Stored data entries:
(** * Bus reservation application: a model of [app.py] and its properties

    The Flask application keeps two SQL tables ([reservations], [admins]) and
    a per-client session.  Its view functions are embedded here as
    computations in a small state-and-exception monad over that world; the
    Python built-ins they rely on (list indexing, [int], [str.strip],
    [random.choices], string formatting) are modelled first. *)

From Stdlib Require Import ZArith Lia Ascii String.
From stdpp Require Import base option list strings gmap.

Local Open Scope string_scope.
Local Open Scope nat_scope.

(** ** Python exceptions and the pure outcome monad *)

Inductive PyExc :=
| IndexError
| ValueError
| BadRequestKeyError (key : string)   (* werkzeug: a [KeyError] and a 400 *)
| IntegrityError                      (* sqlalchemy.exc, raised by commit *)
| OverflowError.                      (* sqlite3: an integer beyond 64 bits *)

Global Instance PyExc_eq_dec : EqDecision PyExc.
Proof. solve_decision. Defined.

Inductive Outcome (A : Type) :=
| Return (a : A)
| Raise (e : PyExc).
Arguments Return {A} a.
Arguments Raise {A} e.

Global Instance Outcome_ret : MRet Outcome := λ A, Return.
Global Instance Outcome_bind : MBind Outcome := λ A B f m,
  match m with
  | Return a => f a
  | Raise e => Raise e
  end.
Global Instance Outcome_fmap : FMap Outcome := λ A B f m,
  match m with
  | Return a => Return (f a)
  | Raise e => Raise e
  end.

(** [except (KeyError, ValueError)]: [BadRequestKeyError] derives from
    [KeyError]. *)
Definition is_KeyError_or_ValueError (e : PyExc) : bool :=
  match e with
  | BadRequestKeyError _ | ValueError => true
  | IndexError | IntegrityError | OverflowError => false
  end.

(** ** Python built-ins *)

Module Py.

(** [l[i]] on a list: a negative index counts from the end, anything
    outside [-len, len) raises [IndexError]. *)
Definition getitem {A} (l : list A) (i : Z) : Outcome A :=
  let n := Z.of_nat (length l) in
  let j := if (i <? 0)%Z then (i + n)%Z else i in
  if ((0 <=? j)%Z && (j <? n)%Z)%bool
  then match l !! Z.to_nat j with
       | Some x => Return x
       | None => Raise IndexError
       end
  else Raise IndexError.

(** [int(s)] and [s.strip()] rest on the interpreter's Unicode tables and
    on its settings, so the routes take them from a runtime: [int_value s]
    is the integer [int(s)] returns, [None] when it raises; the properties
    of the routes are proved for every runtime.  [cpython] below is the
    runtime of CPython 3.11 (Unicode 14.0, default digit limit). *)
Class Runtime := {
  int_value : string → option Z;
  strip : string → string;
}.

(** [int(s)] for a string argument: the only exception is [ValueError]. *)
Definition int `{Runtime} (s : string) : Outcome Z :=
  match int_value s with
  | Some z => Return z
  | None => Raise ValueError
  end.

(** A Python string is held as its UTF-8 text, the way the form decoder
    receives it.  [decode] splits it into code points, each with its
    bytes; a byte that starts no UTF-8 sequence stands for U+FFFD, which
    is what the decoder of the form puts in its place. *)
Definition byte (a : ascii) : N := N_of_ascii a.

Definition continuation (a : ascii) : bool :=
  ((128 <=? byte a) && (byte a <? 192))%N.

Definition tail_bits (a : ascii) : N := (byte a - 128)%N.

Fixpoint decode (l : list ascii) : list (N * list ascii) :=
  match l with
  | [] => []
  | b0 :: l1 =>
      let n0 := byte b0 in
      let bad := (65533%N, [b0]) in
      if (n0 <? 128)%N then (n0, [b0]) :: decode l1
      else
        match l1 with
        | [] => [bad]
        | b1 :: l2 =>
            if ((192 <=? n0) && (n0 <? 224))%N && continuation b1
            then (((n0 - 192) * 64 + tail_bits b1)%N, [b0; b1]) :: decode l2
            else
              match l2 with
              | [] => bad :: decode l1
              | b2 :: l3 =>
                  if ((224 <=? n0) && (n0 <? 240))%N
                     && continuation b1 && continuation b2
                  then ((((n0 - 224) * 64 + tail_bits b1) * 64
                         + tail_bits b2)%N, [b0; b1; b2]) :: decode l3
                  else
                    match l3 with
                    | [] => bad :: decode l1
                    | b3 :: l4 =>
                        if ((240 <=? n0) && (n0 <? 248))%N
                           && continuation b1 && continuation b2
                           && continuation b3
                        then (((((n0 - 240) * 64 + tail_bits b1) * 64
                                + tail_bits b2) * 64 + tail_bits b3)%N,
                              [b0; b1; b2; b3]) :: decode l4
                        else bad :: decode l1
                    end
              end
        end
  end.

(** [str.isspace] on one code point: the whitespace [str.strip] removes. *)
Definition isspace (cp : N) : bool :=
  ((9 <=? cp) && (cp <=? 13) || (28 <=? cp) && (cp <=? 32)
   || (cp =? 133) || (cp =? 160) || (cp =? 5760)
   || (8192 <=? cp) && (cp <=? 8202)
   || (cp =? 8232) || (cp =? 8233) || (cp =? 8239) || (cp =? 8287)
   || (cp =? 12288))%N.

(** The whitespace the integer parser skips once the text is ASCII: TAB to
    CR and the space, without FS..US. *)
Definition c_isspace (c : N) : bool :=
  ((9 <=? c) && (c <=? 13) || (c =? 32))%N.

(** The code points of the digit zero of every decimal script; the nine
    digits that follow each of them are 1 to 9. *)
Definition decimal_zeros : list N :=
  [48; 1632; 1776; 1984; 2406; 2534; 2662; 2790;
   2918; 3046; 3174; 3302; 3430; 3558; 3664; 3792;
   3872; 4160; 4240; 6112; 6160; 6470; 6608; 6784;
   6800; 6992; 7088; 7232; 7248; 42528; 43216; 43264;
   43472; 43504; 43600; 44016; 65296; 66720; 68912; 69734;
   69872; 69942; 70096; 70384; 70736; 70864; 71248; 71360;
   71472; 71904; 72016; 72784; 73040; 73120; 92768; 92864;
   93008; 120782; 120792; 120802; 120812; 120822; 123200; 123632;
   125264; 130032]%N.

Definition decimal (cp : N) : option N :=
  (λ zero, cp - zero)%N
    <$> List.find (λ zero, (zero <=? cp) && (cp <? zero + 10))%N decimal_zeros.

Fixpoint lstrip (l : list (N * list ascii)) : list (N * list ascii) :=
  match l with
  | u :: l' => if isspace u.1 then lstrip l' else l
  | [] => []
  end.

Definition cpython_strip (s : string) : string :=
  let units := decode (list_ascii_of_string s) in
  string_of_list_ascii
    (List.concat (snd <$> rev (lstrip (rev (lstrip units))))).

(** What [int] does to a string before parsing: ASCII stays, any other
    whitespace becomes a space, any other decimal digit its ASCII digit;
    nothing else is accepted. *)
Fixpoint to_ascii (l : list N) : option (list N) :=
  match l with
  | [] => Some []
  | cp :: l' =>
      c ← (if (cp <? 127)%N then Some cp
           else if isspace cp then Some 32%N
           else (λ d, 48 + d)%N <$> decimal cp);
      cs ← to_ascii l';
      Some (c :: cs)
  end.

Fixpoint skip_space (l : list N) : list N :=
  match l with
  | c :: l' => if c_isspace c then skip_space l' else l
  | [] => []
  end.

Definition isdigit (c : N) : bool := ((48 <=? c) && (c <=? 57))%N.

(** Decimal digits with single underscores allowed between two digits:
    the value, the number of digits and what follows them. *)
Fixpoint parse_digits (l : list N) (acc : Z) (count : nat)
    (after_digit : bool) : option (Z * nat * list N) :=
  match l with
  | c :: l' =>
      if isdigit c
      then parse_digits l' (10 * acc + Z.of_N (c - 48))%Z (S count) true
      else if ((c =? 95)%N && after_digit)%bool
           then parse_digits l' acc count false
           else if after_digit then Some (acc, count, l) else None
  | [] => if after_digit then Some (acc, count, []) else None
  end.

(** [sys.get_int_max_str_digits()] as the interpreter starts. *)
Definition max_str_digits : nat := 4300.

◆ Brief
Set down exactly the lines that begin the records and continue through the line bearing "Python built-ins they"; include both ends.

◆ Exercise result
(** * Bus reservation application: a model of [app.py] and its properties

    The Flask application keeps two SQL tables ([reservations], [admins]) and
    a per-client session.  Its view functions are embedded here as
    computations in a small state-and-exception monad over that world; the
    Python built-ins they rely on (list indexing, [int], [str.strip],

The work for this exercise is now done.